EX-99.L1 2 dex99l1.htm OPINION AND CONSENT OF SIMPSON THACHER & BARTLETT LLP Opinion and Consent of Simpson Thacher & Bartlett LLP

EXHIBIT L(1)

 

October 14, 2004

 

Salomon Brothers Variable Rate Strategic Fund Inc.

125 Broad Street

New York, New York 10004

 

Ladies and Gentlemen:

 

We have acted as counsel to Salomon Brothers Variable Rate Strategic Fund Inc., a closed-end investment company organized as a Maryland corporation (the “Company”), in connection with the Registration Statement on Form N-2, File Nos. 333-117951 and 811-21609 (the “Registration Statement”) filed by the Company with the Securities and Exchange Commission (the “Commission”) under the Securities Act of 1933, as amended (the “Act”), and the Investment Company Act of 1940, as amended, relating to the issuance by the Company of up to 60,000,000 shares of Common Stock, par value $0.001 per share (together with any additional shares of such stock that may be issued by the Company pursuant to Rule 462(b) (as prescribed by the Commission pursuant to the Act) in connection with the offering described in the Registration Statement, the “Shares”).

 

We have examined the Registration Statement and a specimen share certificate, which has been filed with the Commission as an exhibit to the Registration Statement. We also have examined the originals, or duplicates or certified or conformed copies, of such corporate records, agreements, documents and other instruments and have made such other investigations as we have deemed relevant and necessary in connection with the opinions hereinafter set forth. As to questions of fact material to this opinion, we have relied upon certificates or comparable documents of public officials and of officers and representatives of the Company.
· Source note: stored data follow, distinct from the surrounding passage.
(** C4. With rescaling enabled, the returned table is, row for row, the
    table the same load returns without rescaling, every score [s] replaced
    by [(s - T) * 10] with [T] the value of [remove_thresh] (whatever it is,
    [0] included); and the scores [s] are scores of the raw score sheet. *)
Theorem rescaling_exact (o : Options) (wb : Workbook) (data : list Row)
    (Hscale : pointscale o = true)
    (Hload : load_whisky_data o (Some wb) = Some data) :
  exists original,
    load_whisky_data (with_pointscale false o) (Some wb) = Some original /\
    Forall2 (fun r r0 =>
               Whisky_Score r = ((Whisky_Score r0 - remove_thresh o) * 10)%Q /\
               r = set_Whisky_Score (Whisky_Score r) r0)
            data original /\
    Forall (fun r0 => In (score_part r0) (Scores wb)) original.
Proof.
  simpl in Hload. injection Hload as <-.
  eexists. split; [reflexivity|]. split.
  - rewrite clean_pointscale by exact Hscale.
    induction (clean (with_pointscale false o) (guest_column wb)
                     (joined_frame wb)) as [|r0 l IH]; simpl;
      constructor; auto.
  - apply Forall_forall. intros r0 Hr0.
    rewrite clean_stages in Hr0.
    change (pointscale (with_pointscale false o)) with false in Hr0.
    unfold step at 1 in Hr0.
    apply finish_from in Hr0. destruct Hr0 as [r1 [Hr1 ->]].
    apply filtered_In in Hr1. unfold joined_frame, merge_left in Hr1.
    apply in_flat_map in Hr1. destruct Hr1 as [s [Hs Hr1]].
    pose proof (merge_row_score_part (prepare_whiskies [] (Whiskies wb)) s)
      as Hpart.
    rewrite Forall_forall in Hpart. rewrite (Hpart _ Hr1). exact Hs.
Qed.

Lemma rescaling_exact_witness :
  exists data original,
    load_whisky_data (mkOptions true false (6 # 1) true true 0)
                     (Some Examples.club) = Some data /\
    load_whisky_data (mkOptions true false (6 # 1) false true 0)
                     (Some Examples.club) = Some original /\
    Forall2 (fun r r0 =>
               Whisky_Score r = ((Whisky_Score r0 - (6 # 1)) * 10)%Q /\
               r = set_Whisky_Score (Whisky_Score r) r0)
            data original.
Proof.
  eexists.
  destruct (@rescaling_exact (mkOptions true false (6 # 1) true true 0)
              Examples.club _ eq_refl eq_refl) as [original [H1 [H2 _]]].
  exists original. split; [reflexivity|]. split; [exact H1 | exact H2].
Defined.

(** *** Missing ages *)

(** C5. With the age fill enabled, no row of the returned table has a null
    corrected age; the table is, row for row, the one the same load returns
    without the fill, and a row's flag [Age_Missing] is 1 exactly when its
    age was null before the fill (and 0 otherwise), a null age having become
    the sentinel [-1] and any other age being kept. *)
Theorem age_fill_complete (o : Options) (wb : Workbook) (data : list Row)
    (Hfill : fill_missing_age o = true)
    (Hload : load_whisky_data o (Some wb) = Some data) :
  Forall (fun r => Whisky_Age_Corrected r <> None) data /\
  exists before,
    load_whisky_data (with_fill_missing_age false o) (Some wb) = Some before /\
    Forall2 (fun r b =>
               (Age_Missing r = Some 1%Z <-> Whisky_Age_Corrected b = None) /\
               (Age_Missing r = Some 0%Z <-> Whisky_Age_Corrected b <> None) /\
               (Whisky_Age_Corrected b = None ->
                Whisky_Age_Corrected r = Some (-1)%Q) /\
               (forall a, Whisky_Age_Corrected b = Some a ->
                          Whisky_Age_Corrected r = Some a) /\
               score_part r = score_part b)
            data before.
Proof.
  simpl in Hload. injection Hload as <-.
  assert (E : clean o (guest_column wb) (joined_frame wb)
              = map fill_age (clean (with_fill_missing_age false o)
                                (guest_column wb) (joined_frame wb))).
  { unfold clean at 1. rewrite Hfill. reflexivity. }
  rewrite E. split.
  - apply Forall_map, Forall_forall. intros r _. simpl. discriminate.
  - eexists. split; [reflexivity|]. clear E.
    induction (clean (with_fill_missing_age false o) (guest_column wb)
                     (joined_frame wb)) as [|b l IH]; simpl;
      [constructor|].
    constructor; [|exact IH].
    destruct b as [? ? ? ? ? ? age ? ? ? ? ? ? ?].
    destruct age as [a|]; simpl;
      repeat split; try discriminate; try congruence; auto.
Qed.

Lemma age_fill_complete_witness :
  exists data,
    load_whisky_data default_options (Some Examples.club) = Some data /\
    Forall (fun r => Whisky_Age_Corrected r <> None) data.
Proof.
  eexists. split; [reflexivity|].
  exact (proj1 (@age_fill_complete default_options Examples.club _
                  eq_refl eq_refl)).
Defined.
End LoaderFacts.

(** ** The derived views *)

Module ReportFacts.
Import Frame FrameFacts Data_Loading whisky_report_generator Notions.

Lemma for_each_In (T U : Type) (body : T -> result (list U)) (l : list T)
    (rows : list U) (u : U) :
  for_each body l = Ok rows -> In u rows ->
  exists x ys, In x l /\ body x = Ok ys /\ In u ys.
Proof.
  revert rows. induction l as [|x l IH]; simpl; intros rows H Hu.
  - injection H as <-. destruct Hu.
  - destruct (body x) as [ys|e] eqn:Ex; simpl in H; [|discriminate].
    destruct (for_each body l) as [rest|e] eqn:El; simpl in H; [|discriminate].
    injection H as <-. apply in_app_or in Hu. destruct Hu as [Hu|Hu].
    + exists x, ys. auto.
    + destruct (IH rest eq_refl Hu) as [x' [ys' [Hx' H']]].
      exists x', ys'. auto.
Qed.

(** *** The largest difference on one whisky *)

Section Largest.
Variable target_score : Q.

Lemma visit_selected (seen : list Row) (acc : Q * option Row) (r : Row) :
  selected target_score seen acc ->
  selected target_score (seen ++ [r]) (visit target_score acc r).
Proof.
  unfold selected, visit. fold (diff_to target_score r).
  destruct acc as [d [row|]]; simpl.
  - intros (Hd & Hpos & earlier & later & -> & Hearlier & Hlater).
    destruct (Qltb d (diff_to target_score r)) eqn:E; simpl.
    + apply Qltb_lt in E. rewrite Hd in E.
      split; [reflexivity|]. split.
      * apply Qlt_trans with d; [exact Hpos | rewrite Hd; exact E].
      * exists (earlier ++ row :: later), []. split; [reflexivity|].
        split; [|constructor].
        apply Forall_app. split.
        -- revert Hearlier. apply Forall_impl. intros a Ha.
           apply Qlt_trans with (diff_to target_score row); assumption.
        -- constructor; [exact E|].
           revert Hlater. apply Forall_impl. intros a Ha.
           apply Qle_lt_trans with (diff_to target_score row); assumption.
    + split; [exact Hd|]. split; [exact Hpos|].
      exists earlier, (later ++ [r]). split.
      * rewrite <- app_assoc. reflexivity.
      * split; [exact Hearlier|].
        apply Forall_app. split; [exact Hlater|].
        constructor; [|constructor].
        rewrite <- Hd. apply Qnot_lt_le. intros C.
        apply Qltb_lt in C. congruence.
  - intros [Hd Hall]. subst d.
    destruct (Qltb 0 (diff_to target_score r)) eqn:E; simpl.
    + apply Qltb_lt in E. split; [reflexivity|]. split; [exact E|].
      exists seen, []. split; [reflexivity|]. split; [|constructor].
      revert Hall. apply Forall_impl. intros a Ha.
      apply Qle_lt_trans with 0%Q; assumption.
    + split; [reflexivity|].
      apply Forall_app. split; [exact Hall|].
      constructor; [|constructor].
      apply Qnot_lt_le. intros C. apply Qltb_lt in C. congruence.
Qed.

Lemma largest_difference_selected (other_scores : list Row) :
  selected target_score other_scores (largest_difference target_score other_scores).
Proof.
  unfold largest_difference.
  induction other_scores as [|r l IH] using rev_ind.
  - simpl. split; [reflexivity | constructor].
  - rewrite fold_left_app. simpl. apply visit_selected, IH.
Qed.
End Largest.


(** *** Sorting a frame of records *)

Lemma partition_perm (A : Type) (p : A -> bool) (l : list A) :
  Permutation (filter p l ++ filter (fun a => negb (p a)) l) l.
Proof.
  induction l as [|a l IH]; simpl; [apply perm_nil|].
  destruct (p a); simpl.
  - apply perm_skip, IH.
  - apply Permutation_sym, Permutation_cons_app, Permutation_sym, IH.
Qed.

Lemma sort_values_desc_na_perm (A : Type) (key : A -> option Q) (l : list A) :
  Permutation (sort_values_desc_na key l) l.
Proof.
  unfold sort_values_desc_na.
  apply perm_trans with
    (filter (has_value key) l ++ filter (fun a => negb (has_value key a)) l).
  - apply Permutation_app_tail, sort_perm.
  - apply partition_perm.
Qed.

Lemma frame_sort_values_Ok (T : Type) (col : string)
    (sorter : list T -> list T) (records rows : list T) :
  frame_sort_values col sorter records = Ok rows ->
  records <> [] /\ rows = sorter records.
Proof.
  destruct records; simpl; intros H; [discriminate|].
  injection H as <-. split; [discriminate | reflexivity].
Qed.

Lemma frame_sort_values_Raise (T : Type) (col : string)
    (sorter : list T -> list T) (records : list T) (e : exn) :
  frame_sort_values col sorter records = Raise e ->
  records = [] /\ e = KeyError col.
Proof.
  destruct records; simpl; intros H; [|discriminate].
  injection H as <-. split; reflexivity.
Qed.

Lemma key_geb_desc_na (A : Type) (key : A -> option Q) (a b : A) :
  key_geb key a b = true <-> desc_na (key a) (key b).
Proof.
  unfold key_geb, desc_na. destruct (key a), (key b);
    try (split; intros; (reflexivity || exact I || discriminate || contradiction)).
  apply Qle_bool_iff.
Qed.

Lemma key_geb_total (A : Type) (key : A -> option Q) (a b : A) :
  key_geb key a b = true \/ key_geb key b a = true.
Proof.
  unfold key_geb. destruct (key a) as [x|], (key b) as [y|]; auto.
  destruct (Qlt_le_dec x y) as [H|H].
  - right. apply Qle_bool_iff, Qlt_le_weak, H.
  - left. apply Qle_bool_iff, H.
Qed.

Lemma key_geb_trans (A : Type) (key : A -> option Q) (a b c : A) :
  key_geb key a b = true -> key_geb key b c = true -> key_geb key a c = true.
Proof.
  unfold key_geb. destruct (key a) as [x|], (key b) as [y|], (key c) as [z|];
    try (intros; (reflexivity || discriminate)).
  rewrite !Qle_bool_iff. intros H1 H2. apply Qle_trans with y; assumption.
Qed.

Lemma StronglySorted_app (A : Type) (R : A -> A -> Prop) (l1 l2 : list A) :
  StronglySorted R l1 -> StronglySorted R l2 ->
  (forall a b, In a l1 -> In b l2 -> R a b) ->
  StronglySorted R (l1 ++ l2).
Proof.
  induction 1 as [|a l1 Hs IH Hall]; simpl; intros H2 Hcross; [exact H2|].
  constructor.
  - apply IH; [exact H2|]. intros x y Hx Hy. apply Hcross; [right|]; assumption.
  - apply Forall_app. split; [exact Hall|].
    apply Forall_forall. intros y Hy. apply Hcross; [left; reflexivity | exact Hy].
Qed.

Lemma all_nan_sorted (A : Type) (key : A -> option Q) (l : list A) :
  Forall (fun a => key a = None) l ->
  StronglySorted (fun a b => desc_na (key a) (key b)) l.
Proof.
  induction 1 as [|a l Ha Hl IH]; constructor; [exact IH|].
  revert Hl. apply Forall_impl. intros b Hb. rewrite Hb.
  destruct (key a); exact I.
Qed.

Lemma sort_values_desc_na_sorted (A : Type) (key : A -> option Q)
    (l : list A) :
  StronglySorted (fun a b => desc_na (key a) (key b))
                 (sort_values_desc_na key l).
Proof.
  unfold sort_values_desc_na. apply StronglySorted_app.
  - pose proof (sort_sorted (key_geb key) (key_geb_total key)
                  (@key_geb_trans _ key) (filter (has_value key) l)) as H.
    induction H as [|a t Hs IH Hall]; constructor; [exact IH|].
    revert Hall. apply Forall_impl. intros b Hb.
    apply key_geb_desc_na, Hb.
  - apply all_nan_sorted, Forall_forall. intros a Ha.
    apply filter_In in Ha. destruct Ha as [_ Ha].
    unfold has_value in Ha. destruct (key a); [discriminate | reflexivity].
  - intros a b _ Hb. apply filter_In in Hb. destruct Hb as [_ Hb].
    unfold has_value in Hb. destruct (key b); [discriminate|].
    destruct (key a); exact I.
Qed.

Lemma sort_values_desc_sorted (A : Type) (key : A -> Q) (l : list A) :
  StronglySorted (fun a b => (key b <= key a)%Q) (sort_values_desc key l).
Proof.
  unfold sort_values_desc.
  assert (H : StronglySorted
                (fun a b => Qle_bool (key b) (key a) = true)
                (sort (fun a b => Qle_bool (key b) (key a)) l)).
  { apply sort_sorted.
    - intros a b. destruct (Qlt_le_dec (key a) (key b)) as [H|H].
      + right. apply Qle_bool_iff, Qlt_le_weak, H.
      + left. apply Qle_bool_iff, H.
    - intros a b c. rewrite !Qle_bool_iff. intros H1 H2.
      apply Qle_trans with (key b); assumption. }
  induction H as [|a t Hs IH Hall]; constructor; [exact IH|].
  revert Hall. apply Forall_impl. intros b Hb. apply Qle_bool_iff, Hb.
Qed.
Salomon Brothers Variable Rate

   -2-    October 14, 2004

Strategic Fund Inc.

         

 

In rendering the opinion set forth below, we have assumed the genuineness of all signatures, the legal capacity of natural persons, the authenticity of all documents submitted to us as originals, the conformity to original documents of all documents submitted to us as duplicates or certified or conformed copies and the authenticity of the originals of such latter documents.

 

Based upon the foregoing, and subject to the qualifications, assumptions and limitations stated herein, we are of the opinion that (1) when the Board of Directors of the Company (the “Board”) has taken all necessary corporate action to authorize and approve the issuance of the Shares, and (2) upon payment and delivery in accordance with the applicable definitive underwriting agreement approved by the Board, the Shares will be validly issued, fully paid and nonassessable.

 

Insofar as the opinion expressed herein relates to or is dependent upon matters governed by the law of the State of Maryland, we have relied upon the opinion of Piper Rudnick LLP dated the date hereof.

 

We do not express any opinion herein concerning any law other than, to the extent set forth herein, the law of the State of Maryland.

 

We hereby consent to the filing of this opinion letter as Exhibit (L)(1) to the Registration Statement and to the use of our name under the caption “Legal Opinions” in the Prospectus included in the Registration Statement.